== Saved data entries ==
BEGIN

(** A step that changes one held of one counter. *)
Lemma lwinv_put b L win N now hub cs rps pool msgs opn log k off c i h h' rps' pool' opn' log' :
  lwinv b L win N (mkWorld now hub cs rps pool msgs opn log) →
  cs !! k = Some (mkWCounter off c) → c_held c !! i = Some h →
  h_win h' = h_win h → (0 < h_expiresAt h → 0 < h_expiresAt h') → held_ok win now off h' →
  (∀ r, r ∈ rps' → r ∈ rps) → Forall (item_ok rid) pool' → Forall (log_ok win) log' →
  (∀ w, sumZ (charged w) log' + held_stuff w h' + sumZ (reply_stuff w) rps' + sumZ (item_stuff w) pool' ≤
        sumZ (charged w) log + held_stuff w h + sumZ (reply_stuff w) rps + sumZ (item_stuff w) pool) →
  (∀ w, sumZ (open_stuff w) opn' ≤ sumZ (charged w) log') →
  (evolves c (c_put c i h') → Forall (open_ok (<[k := mkWCounter off (c_put c i h')]> cs)) opn') →
  lwinv b L win N
    (mkWorld now hub (<[k := mkWCounter off (c_put c i h')]> cs) rps' pool' msgs opn' log').
Proof.
  intros Hinv Hk Hi Hw Hx Hok Hr Hp Hl Hst Ho Hoo.
  pose proof (evolves_put c i h h' Hi Hw Hx) as Hev.
  eapply lwinv_local; try done; [|by intros w; cbn [c_put c_held]; rewrite (sumZ_insert _ _ _ _ _ Hi);
    specialize (Hst w); lia|by apply Hoo].
  pose proof (wi_ctrs _ _ _ _ _ Hinv) as Hcs. wcbn.
  eapply Forall_lookup_1 in Hcs; [|done]. cbn [c_put c_held]. apply Forall_insert; [apply Hcs|done].
Qed.

Lemma open_ok_put cs k off c c' opn :
  cs !! k = Some (mkWCounter off c) → Forall (open_ok cs) opn → evolves c c' →
  Forall (open_ok (<[k := mkWCounter off c']> cs)) opn.
Proof.
  intros Hk Ho Hev. eapply Forall_impl; [exact Ho|]. intros o. by apply (open_ok_evolves _ _ _ c).
Qed.

Lemma list_delete_none {A} (l : list A) j : l !! j = None → delete j l = l.
Proof.
  revert j. induction l as [|x l IH]; intros [|j] Hj; cbn in *; try done. f_equal. by apply IH.
Qed.

(** *** Taking tokens *)

Lemma held_take_hit h cost t balance h' :
  is_int64 (h_tokens h) → 1 ≤ cost → held_take h cost t = (balance, h') → 0 ≤ balance →
  h' = h_set_tokens h (h_tokens h - cost) ∧ cost ≤ h_tokens h ∧ (0 < h_expiresAt h → t < h_expiresAt h).
Proof.
  unfold held_take. intros Hi Hc. destruct ((0 <? _) && (_ <=? t)) eqn:E; [intros [= <- _]; lia|].
  destruct (Z.ltb_spec (h_tokens h) cost); [intros [= <- _]; lia|].
  intros [= <- <-] _. unfold i64_sub. rewrite wrap64_small by (unfold is_int64, int64_min in *; lia).
  split_and!; [done|done|]. lia.
Qed.

Lemma held_take_miss h cost t balance h' :
  is_int64 (h_tokens h) → 1 ≤ cost → held_take h cost t = (balance, h') → balance < 0 →
  h' = h ∨ h' = h_set_tokens h 0 ∧ 0 < h_tokens h.
Proof.
  unfold held_take. intros Hi Hc. destruct ((0 <? _) && (_ <=? t)).
  - destruct (Z.leb_spec (h_tokens h) 0); intros [= _ <-]; auto.
  - destruct (Z.ltb_spec (h_tokens h) cost); [intros [= _ <-]; auto|].
    intros [= <- <-]. unfold i64_sub. rewrite wrap64_small by (unfold is_int64, int64_min in *; lia). lia.
Qed.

END

== Problem ==
Write out, exactly as they appear, the lines from the one containing "- destruct (Z.leb_spec" through the last line of the records above, both included, and nothing more.

== Output for this exercise ==
  - destruct (Z.leb_spec (h_tokens h) 0); intros [= _ <-]; auto.
  - destruct (Z.ltb_spec (h_tokens h) cost); [intros [= _ <-]; auto|].
    intros [= <- <-]. unfold i64_sub. rewrite wrap64_small by (unfold is_int64, int64_min in *; lia). lia.
Qed.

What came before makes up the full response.